I’m not you. You’re you.

I’ve had experience being a wife but I have very little insight on your marriage.

I lived Texas for a while, but I have no idea how your trip to Austin’s gonna pan out.

I’ve lost a shitload of weight doing certain things, but I don’t know what you and your body need.

Um, DUH, right?

Yeah, it seems like “duh,” until you enter the presence of that special person who has just got to share her horror birthing story EVERY DAMN TIME SOMEBODY’S PREGNANT, or mentions birth, or thinks about mentioning birth, or thinks about getting pregnant, or knows somebody who once thought about getting pregnant.

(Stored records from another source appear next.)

(* ===== verification/EngineView.v ===== *)
(** * What a database contains

    The contents of a database as maps (objects, index definitions, the terms of each
    document) and what each engine operation does to them, proved once for every
    operation: a success is a step of the maps, a failure changes none of them or
    leaves its status in the batch. *)

From stdpp Require Import gmap.
From S2P Require Import Prelude Status Codec Keys Sha256 BtreePage PagerInterface Btree BtreeGet EngineKeys EngineRows EngineObject EngineMap EngineDocument EngineIndex EngineReclaim EngineDocumentMap EngineScan EngineScanMap.

#[local] Opaque sdb_sha256 sdb_constant_time_equal sdb_object_metadata_encode.

(** ** The rows stay rows of the engine *)

Lemma known_insert (m : gmap bytes bytes) (r : row_name) (v : bytes) : rows_known m -> row_valid r -> rows_known (<[row_key r := v]> m).
Proof. intros Hk Hr k w H; apply lookup_insert_Some in H as [[<- _]|[_ H]]; eauto. Qed.

Lemma known_delete (m : gmap bytes bytes) (k : bytes) : rows_known m -> rows_known (delete k m).
Proof. intros Hk k' w H; apply lookup_delete_Some in H as [_ H]; eauto. Qed.

Create HintDb rows discriminated.
#[export] Hint Resolve known_insert known_delete : rows.

Lemma valid_object_row (i : object_id) : id_ok i -> row_valid (object_row i).
Proof. intros Hi; split; [by apply object_row_ok|]; destruct Hi as [_ Hn]; by apply andb_prop in Hn. Qed.

Lemma valid_chunk_row (i : object_id) (g j : Z) : id_ok i -> 0 <= g < 2 ^ 64 -> 0 <= j < 2 ^ 32 -> row_valid (chunk_row i g j).
Proof. intros Hi Hg Hj; split; [by apply chunk_row_ok|]; destruct Hi as [_ Hn]; by apply andb_prop in Hn. Qed.

Lemma known_put_chunks (i : object_id) (g size : Z) (v : bytes) (n : nat) : forall (j : Z) (m : gmap bytes bytes),
  id_ok i -> 0 <= g < 2 ^ 64 -> 0 <= j -> j + Z.of_nat n <= 2 ^ 32 -> rows_known m -> rows_known (put_chunks i g size v n j m).
Proof.
  induction n as [|n IH]; intros j m Hi Hg Hj Hn Hm; cbn [put_chunks]; [done|]; apply IH; [done|done|lia|lia|].
  apply known_insert; [done|]; apply valid_chunk_row; [done|done|lia].
Qed.

Lemma known_drop_version (i : object_id) (old : option sdb_object_metadata) (m : gmap bytes bytes) : rows_known m -> rows_known (drop_version i old m).
Proof.
  destruct old as [md|]; [|done]; cbn [drop_version]; generalize (om_generation md), (Z.to_nat (om_chunk_count md)), 0; intros g n.
  revert m; induction n as [|n IH]; intros m j Hm; cbn [drop_chunks]; auto with rows.
Qed.

Lemma known_counted (n : Z) (m : gmap bytes bytes) : rows_known m -> rows_known (counter_row_of n m).
Proof. intros Hm; by apply known_insert. Qed.

Lemma known_written_chunks (i : object_id) (md : sdb_object_metadata) (n : Z) (v : bytes) (m : gmap bytes bytes) :
  id_ok i -> metadata_typed md -> rows_known m ->
  rows_known (put_chunks i (om_generation md) (om_chunk_size md) v (Z.to_nat (om_chunk_count md)) 0 (counter_row_of n m)).
Proof. intros Hi (_ & Hg & _ & Hc & _) Hm; apply known_put_chunks; [done|done|lia|lia|by apply known_counted]. Qed.

Lemma known_put_rows (i : object_id) (md : sdb_object_metadata) (v : bytes) (old : option sdb_object_metadata) (m : gmap bytes bytes) :
  id_ok i -> metadata_typed md -> rows_known m -> rows_known (put_rows i md v old m).
Proof. intros Hi Ht Hm; apply known_drop_version, known_insert; [by apply known_written_chunks|by apply valid_object_row]. Qed.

“Oh my God, birth was the most traumatic experience of my life!!!  I was in labor for 9 days. No really. NINE DAYS. I didn’t eat food or drink water that entire time so when I went into the hospital they all thought I was going to die because I was so X, Y, and Z, and then they gave me Pitocin and I was in SO MUCH PAIN but they accidentally put the epidural in my calf instead of my back so I got NO relief. Finally I was at 10 and the doctor was like “PUSH! PUSH!” but there were nineteen interns in the room and I was trying to push but I couldn’t feel anything on account of the leg epidural, so I pushed for 5 hours until the doctor said “this baby is just too big to birth and the heart rate is declining,” so they rushed me in for an emergency ceseran and I passed out during it due to exhaustion so I didn’t even see my baby for 48 hours, which caused me PTSD and night terrors. And now I also have hemorrhoids the size of golf balls and the veins in my eyes are permanently popped and my calf is numb and half a hospital staff has seen my vagina. Basically I had rather stab spend the rest of my life stabbing myself in the eyes with bamboo shoots than give birth again. But good luck with yours!”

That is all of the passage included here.